(** *** What can happen *)
Inductive Event :=
| Register (c : Client) (uuid : string)
| Authorize (id : string) (params : AuthorizationParams) (posted : option string) (uuid : string)
| Exchange (id code : string) (uri : option string) (resource : option Url) (tokens : string * string)
| Refresh (id token : string) (requested : option (list string)) (resource : option Url) (tokens : string * string)
| Revoke (token : string)
| Restart.
Definition ignore_answer {A} (p : World * result exn A) : World * result exn unit := (p.1, _ ← p.2; Ok tt).
(** A call of the router, with the client that [getClient] gives; a restart that fails leaves only the file (and a world in
    which nobody is registered and no token is known, which goes on being called, where the process is not there to be called). *)
Definition with_client (id : string) (f : Client -> World * result exn unit) (w : World) : World * result exn unit :=
  match jm_get (clients w) id with Some c => f c | None => (w, Err (Native "InvalidClientError")) end.
Definition step (now : Z) (io : bool) (e : Event) (w : World) : World * result exn unit :=
  match e with
  | Register c uuid => ignore_answer (registerClient c uuid now io w)
  | Authorize id params posted uuid => with_client id (fun c => ignore_answer (authorize c params posted uuid now w)) w
  | Exchange id code uri resource tokens => with_client id (fun c => ignore_answer (exchangeAuthorizationCode c code uri resource tokens now io w)) w
  | Refresh id token requested resource tokens => with_client id (fun c => ignore_answer (exchangeRefreshToken c token requested resource tokens now io w)) w
  | Revoke token => ignore_answer (revokeToken token now io w)
  | Restart => match construct now io (file w) (approved w) with Ok w' => (w', Ok tt) | Err e => (mkWorld [] [] [] [] (file w) (approved w), Err e) end
  end.
Definition started (f : option Snapshot) : World := mkWorld [] [] [] [] f [].
Definition run (es : list (Z * bool * Event)) (w : World) : World := fold_left (fun w e => (step e.1.1 e.1.2 e.2 w).1) es w.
==================================================
Your assignment:
Check each line of the listing above, and copy it if it contains the word "Event".

Answer to this task:
Inductive Event :=
Definition step (now : Z) (io : bool) (e : Event) (w : World) : World * result exn unit :=
Definition run (es : list (Z * bool * Event)) (w : World) : World := fold_left (fun w e => (step e.1.1 e.1.2 e.2 w).1) es w.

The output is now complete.